Data to use START
(** * allow2automate-playstation: token lifecycle, request pipeline, plugin

    A shallow embedding of [src/playstation-api.js] (class [PlayStationAPI],
    the second half of [src/unnamed/part_000], whose line numbers are used
    below) and of [index.js] (class [PlayStationPlugin]).

    - Module [Pipeline] is a small-step machine for the request queue of
      [PlayStationAPI] ([request] lines 597-600 and [_processQueue]): every
      [await] of [_processQueue] is a program point, and the scheduler
      (submissions, replies of the transport, timers, passing time) is a list
      of labels, so that all interleavings of concurrent callers are covered.
      A timer is taken not to fire before its delay has passed.
    - Module [Psn] is the sequential view: one caller that awaits each
      operation before the next one, with no other activation running in
      between; the remote side and the clock are given by the world.  It
      holds the token manager, the API methods and the plugin.

    JavaScript values are modelled by their typed shape: a possibly missing
    property is an [option], a thrown [Error] is a record with its [message],
    and truthiness ([!x], [x && y], [x || d]) is written out.  Listeners of
    the plugin's events are observers: they do not throw. *)

From stdpp Require Import base gmap strings list pretty.
From Stdlib Require Import ZArith Lia.

Open Scope Z_scope.

(** ** Values shared by both views *)

(** An [Error] object: [error.message], and the HTTP status that an axios
    error carries when the server answered outside 2xx. *)
Record Error := mkError { message : string; status : option Z }.

(** [new Error(msg)] *)
Definition newError (msg : string) : Error := mkError msg None.

(** The body of a request ([data] of [request], [null] when absent). *)
Inductive Payload :=
| PlayTimeSettings (dailyPlayTimeLimit : Z) (enabled : bool)
| RestrictedContent (contentId type action : string).

(** [response.data]: a JSON object, each property possibly missing. *)
Record Body := mkBody {
  access_token : option string;
  refresh_token : option string;
  expires_in : option Z;
  todayPlayTime : option Z;
  weekPlayTime : option Z;
  status_ : option string;
  currentTitle : option string;
  lastPlayedAt : option string;
  allowed : bool;
  remaining : option Z
}.

(** What an outbound call ends with: [response.data] of a 2xx answer, or the
    error axios rejects with (transport failure or non-2xx answer). *)
Inductive Outcome :=
| Resolved (data : Body)
| Rejected (error : Error).

(** A body with no property set. *)
Definition no_body : Body :=
  mkBody None None None None None None None None false None.

(** The error of a call that never reached the server. *)
Definition network_error : Error := mkError "Network Error" None.

(** ** The request pipeline as a small-step machine *)

Module Pipeline.

(** An element of [requestQueue] (line 598).  [promise] identifies the
    [resolve]/[reject] pair, that is the promise returned to one caller. *)
Record QueuedRequest := mkRequest {
  method : string;
  endpoint : string;
  data : option Payload;
  promise : nat
}.
(** C8.  A record whose fixture id is not stored yet.  The odds pipeline
    stores nothing and raises the skipped counter by one, leaving the other
    counters, when one of the three odds is missing; it changes the tables
    only when the three are present; and when they are and the write
    succeeds, it appends one row to the match table, with the fixture id,
    the teams, the kick-off time and these three odds, not completed and
    not calculated, and raises the created counter by one.  The scores
    pipeline appends one row with the three odds null and raises the
    created counter by one.  Neither pipeline writes a wager or a balance
    or touches a stored row. *)
Theorem create_rules (shared : bool) (env : StoreEnv) (db : DB) (res : Results) :
  (forall ev,
     find (hasAPIID (oe_ID ev)) (epl_matches db) = None ->
     let fact := processOddsEvent shared ev in
     let st' := oddsSyncStep shared env ev (db, res) in
     (HomeOdds fact = None \/ DrawOdds fact = None \/ AwayOdds fact = None ->
      fst st' = db
      /\ skipped (snd st') = skipped res + 1
      /\ created (snd st') = created res /\ updated (snd st') = updated res)
     /\ (fst st' <> db ->
         exists h d a,
           HomeOdds fact = Some h /\ DrawOdds fact = Some d
           /\ AwayOdds fact = Some a)
     /\ (forall h d a,
           HomeOdds fact = Some h -> DrawOdds fact = Some d ->
           AwayOdds fact = Some a -> write_fails env = false ->
           exists row,
             epl_matches (fst st') = (epl_matches db ++ [row])%list
             /\ bets (fst st') = bets db /\ users (fst st') = users db
             /\ created (snd st') = created res + 1
             /\ updated (snd st') = updated res
             /\ skipped (snd st') = skipped res
             /\ ID row = new_id env /\ APIID row = oe_ID ev
             /\ HomeTeam row = oe_HomeTeam ev /\ AwayTeam row = oe_AwayTeam ev
             /\ CommenceTime row = oe_CommenceTime ev
             /\ HomeOdds row = Some h /\ DrawOdds row = Some d
             /\ AwayOdds row = Some a
             /\ Completed row = false /\ Calculated row = false
             /\ Result row = None))
  /\ (forall ev,
        find (hasAPIID (se_ID ev)) (epl_matches db) = None ->
        write_fails env = false ->
        let st' := scoresSyncStep env ev (db, res) in
        exists row,
          epl_matches (fst st') = (epl_matches db ++ [row])%list
          /\ bets (fst st') = bets db /\ users (fst st') = users db
          /\ created (snd st') = created res + 1
          /\ updated (snd st') = updated res
          /\ skipped (snd st') = skipped res
          /\ ID row = new_id env /\ APIID row = se_ID ev
          /\ HomeTeam row = se_HomeTeam ev /\ AwayTeam row = se_AwayTeam ev
          /\ CommenceTime row = se_CommenceTime ev
          /\ HomeOdds row = None /\ DrawOdds row = None /\ AwayOdds row = None
          /\ Completed row = se_Completed ev /\ Calculated row = false
          /\ Result row = None).
Proof.
  split.
  - intros ev Hfind fact st'.
    assert (Hfields : APIID fact = oe_ID ev
                      /\ HomeTeam fact = oe_HomeTeam ev
                      /\ AwayTeam fact = oe_AwayTeam ev
                      /\ CommenceTime fact = oe_CommenceTime ev
                      /\ Completed fact = false /\ Calculated fact = false
                      /\ Result fact = None).
    { unfold fact, processOddsEvent.
      destruct (extractOdds shared ev) as [[h d] a]. repeat split. }
    destruct Hfields as [Hid [Hht [Hat [Hct [Hco [Hca Hre]]]]]].
    assert (Hget : exists e, GetMatchByAPIID (get_fails env) db (APIID fact) = Err e).
    { apply GetMatchByAPIID_absent. rewrite Hid. exact Hfind. }
    destruct Hget as [e0 Hget].
    assert (Hst : st' = if negb (allOdds fact) then (db, incSkipped res)
                        else match UpsertMatch env db fact with
                             | (Err _, db') => (db', res)
                             | (Ok _, db') => (db', incCreated res)
                             end).
    { unfold st', oddsSyncStep. fold fact. rewrite Hget. reflexivity. }
    assert (Hups : UpsertMatch env db fact
                   = insertMatch (write_fails env) (new_id env) (write_time env)
                       db fact).
    { apply UpsertMatch_absent. rewrite Hid. exact Hfind. }
    split; [|split].
    + intros Hnone. apply allOdds_false in Hnone. rewrite Hst, Hnone.
      repeat split.
    + intros Hchanged. apply allOdds_true.
      destruct (allOdds fact) eqn:Hall; [reflexivity|].
      rewrite Hst in Hchanged. simpl in Hchanged. contradiction.
    + intros h d a Hh Hd Ha Hw.
      assert (Hall : allOdds fact = true).
      { apply allOdds_true. exists h, d, a. auto. }
      rewrite Hst, Hall, Hups, Hw. cbn [negb].
      destruct (insertMatch_absent (new_id env) (write_time env) db fact)
        as [row [Hins [Hrid [Hra [Hrht [Hrat [Hrct [Hrh [Hrd [Hraw
                       [Hrco [Hrca [Hrre _]]]]]]]]]]]]].
      { rewrite Hid. exact Hfind. }
      exists row. rewrite Hins. cbn [fst snd withMatches epl_matches bets users
                                     incCreated created updated skipped].
      repeat split; congruence.
  - intros ev Hfind Hw st'.
    set (fact := withOdds None None None (processScoreEvent ev)).
    assert (Hfields : APIID fact = se_ID ev
                      /\ HomeTeam fact = se_HomeTeam ev
                      /\ AwayTeam fact = se_AwayTeam ev
                      /\ CommenceTime fact = se_CommenceTime ev
                      /\ HomeOdds fact = None /\ DrawOdds fact = None
                      /\ AwayOdds fact = None
                      /\ Completed fact = se_Completed ev
                      /\ Calculated fact = false /\ Result fact = None).
    { unfold fact, processScoreEvent.
      destruct (scoreLoop _ _ _ _ _) as [h a]. repeat split. }
    destruct Hfields as [Hfid [Hht [Hat [Hct [Hh [Hd [Ha [Hco [Hca Hre]]]]]]]]].
    destruct (processScoreEvent_fields ev) as [Hid _].
    destruct (GetMatchByAPIID_absent (get_fails env) db (se_ID ev) Hfind)
      as [e0 Hget].
    assert (Hst : st'
                  = match UpsertMatch env db fact with
                    | (Err _, db') => (db', res)
                    | (Ok _, db') => (db', incCreated res)
                    end).
    { unfold st', scoresSyncStep. rewrite Hid, Hget. reflexivity. }
    rewrite Hst, UpsertMatch_absent by (rewrite Hfid; exact Hfind).
    rewrite Hw.
    destruct (insertMatch_absent (new_id env) (write_time env) db fact)
      as [row [Hins [Hrid [Hra [Hrht [Hrat [Hrct [Hrh [Hrd [Hraw
                     [Hrco [Hrca [Hrre _]]]]]]]]]]]]].
    { rewrite Hfid. exact Hfind. }
    exists row. rewrite Hins. cbn [fst snd withMatches epl_matches bets users
                                   incCreated created updated skipped].
    repeat split; congruence.
Qed.

Lemma create_rules_witness :
  let skip :=
    oddsSyncStep false (noStoreFaults "row-1")
      {| oe_ID := "fx-1"; oe_CommenceTime := 1700000000;
         oe_HomeTeam := "Arsenal"; oe_AwayTeam := "Chelsea"; Bookmakers := [] |}
      (emptyDB, noResults) in
  let made :=
    oddsSyncStep false (noStoreFaults "row-1") oddsEvent_demo
      (emptyDB, noResults) in
  (fst skip = emptyDB /\ skipped (snd skip) = 1 /\ created (snd skip) = 0)
  /\ exists row,
       epl_matches (fst made) = [row]
       /\ created (snd made) = 1 /\ skipped (snd made) = 0
       /\ APIID row = "fx-1"
       /\ HomeOdds row = Some 155 /\ DrawOdds row = Some 350
       /\ AwayOdds row = Some 510.
Proof.
  split.
  - destruct (proj1 (proj1 (create_rules false (noStoreFaults "row-1") emptyDB
                              noResults)
                       {| oe_ID := "fx-1"; oe_CommenceTime := 1700000000;
                          oe_HomeTeam := "Arsenal"; oe_AwayTeam := "Chelsea";
                          Bookmakers := [] |} eq_refl)
                (or_introl eq_refl))
      as [H1 [H2 [H3 _]]].
    split; [exact H1|]. split; [exact H2|exact H3].
  - destruct (proj2 (proj2
                (proj1 (create_rules false (noStoreFaults "row-1") emptyDB
                          noResults)
                   oddsEvent_demo eq_refl))
                155 350 510 eq_refl eq_refl eq_refl eq_refl)
      as [row [H1 [_ [_ [H2 [_ [H3 [_ [H4 [_ [_ [_ [H5 [H6 [H7 _]]]]]]]]]]]]]]].
    exists row. repeat split; assumption.
Defined.

(** ** Batches *)

Lemma Decode_fails {R E : Type} (one : R -> option E) (records : list R) (r : R) :
  In r records -> one r = None -> Decode one records = None.
Proof.
  induction records as [|x records IH]; intros Hin Hr; simpl; [contradiction|].
  destruct Hin as [->|Hin].
  - rewrite Hr. reflexivity.
  - destruct (one x); [|reflexivity]. rewrite (IH Hin Hr). reflexivity.
Qed.

Lemma fetchFromAPI_undecodable {R E : Type} (one : R -> option E)
    (apiKey : string) (statusCode : Z) (records : list R) (r : R) :
  In r records -> one r = None ->
  exists e, fetchFromAPI one apiKey (Reply statusCode (Some records)) = Err e.
Proof.
  intros Hin Hr. unfold fetchFromAPI.
  destruct (apiKey =? "")%string; [eexists; reflexivity|].
  destruct (negb (statusCode =? 200)); [eexists; reflexivity|].
  rewrite (Decode_fails one records r Hin Hr). eexists; reflexivity.
Qed.

Lemma syncLoop_app {E : Type} (step : StoreEnv -> E -> DB * Results -> DB * Results)
    (envs : nat -> StoreEnv) (l1 l2 : list E) :
  forall i st,
    syncLoop step envs i (l1 ++ l2)%list st
    = syncLoop step envs (i + List.length l1) l2 (syncLoop step envs i l1 st).
Proof.
  induction l1 as [|e l1 IH]; intros i st; simpl.
  - rewrite Nat.add_0_r. reflexivity.
  - rewrite IH. f_equal. lia.
Qed.

Lemma syncLoop_ext {E : Type} (step : StoreEnv -> E -> DB * Results -> DB * Results)
    (envs envs' : nat -> StoreEnv) (l : list E) :
  forall i j st,
    (forall k, (k < List.length l)%nat -> envs (i + k)%nat = envs' (j + k)%nat) ->
    syncLoop step envs i l st = syncLoop step envs' j l st.
Proof.
  induction l as [|e l IH]; intros i j st H; simpl; [reflexivity|].
  pose proof (H 0%nat ltac:(simpl; lia)) as H0. rewrite !Nat.add_0_r in H0.
  rewrite H0. apply IH. intros k Hk.
  replace (S i + k)%nat with (i + S k)%nat by lia.
  replace (S j + k)%nat with (j + S k)%nat by lia.
  apply H. simpl. lia.
Qed.

(** A record whose step changes nothing can be taken out of the batch. *)
Lemma syncLoop_skip {E : Type} (step : StoreEnv -> E -> DB * Results -> DB * Results)
    (envs : nat -> StoreEnv) (l1 l2 : list E) (e : E) (st : DB * Results) :
  (forall st0, step (envs (List.length l1)) e st0 = st0) ->
  syncLoop step envs 0 (l1 ++ e :: l2)%list st
  = syncLoop step (dropEnv (List.length l1) envs) 0 (l1 ++ l2)%list st.
Proof.
  intros Hid. rewrite !syncLoop_app. simpl. rewrite Hid.
  rewrite (syncLoop_ext step envs (dropEnv (List.length l1) envs) l1 0 0 st).
  - apply syncLoop_ext. intros k Hk. unfold dropEnv.
    destruct (Nat.ltb_spec (List.length l1 + k) (List.length l1)); [lia|].
    reflexivity.
  - intros k Hk. unfold dropEnv. simpl.
    destruct (Nat.ltb_spec k (List.length l1)); [reflexivity|lia].
Qed.

Lemma UpdateMatchByAPIID_fails (db : DB) (apiID : string) (now : Time) (fact : Match) :
  UpdateMatchByAPIID true now db apiID fact = (Err ErrStore, db).
Proof. reflexivity. Qed.

Lemma UpsertMatch_write_fails (env : StoreEnv) (db : DB) (fact : Match) :
  write_fails env = true ->
  UpsertMatch env db fact = (Err ErrStore, db).
Proof.
  intros Hw. unfold UpsertMatch, UpdateMatchByAPIID, insertMatch. rewrite Hw.
  destruct (GetMatchByAPIID _ _ _); reflexivity.
Qed.

Lemma oddsSyncStep_write_fails (shared : bool) (env : StoreEnv)
    (ev : OddsAPIEvent) (st : DB * Results) :
  write_fails env = true ->
  allOdds (processOddsEvent shared ev) = true ->
  oddsSyncStep shared env ev st = st.
Proof.
  intros Hw Hall. destruct st as [db res]. unfold oddsSyncStep.
  rewrite Hall, (UpsertMatch_write_fails env db _ Hw), Hw. simpl.
  destruct (GetMatchByAPIID _ _ _); reflexivity.
Qed.

Lemma scoresSyncStep_write_fails (env : StoreEnv) (ev : ScoresAPIEvent)
    (st : DB * Results) :
  write_fails env = true ->
  scoresSyncStep env ev st = st.
Proof.
  intros Hw. destruct st as [db res]. unfold scoresSyncStep.
  rewrite (UpsertMatch_write_fails env db _ Hw), Hw. simpl.
  destruct (GetMatchByAPIID _ _ _); reflexivity.
Qed.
Data to use END
* **Directions**:
For this exercise, output exactly the lines above from the line with "From stdpp Require" to the line with "error carries when", counting both, and leave out the rest.

* **Output of the task**:
From stdpp Require Import base gmap strings list pretty.
From Stdlib Require Import ZArith Lia.

Open Scope Z_scope.

(** ** Values shared by both views *)

(** An [Error] object: [error.message], and the HTTP status that an axios
    error carries when the server answered outside 2xx. *)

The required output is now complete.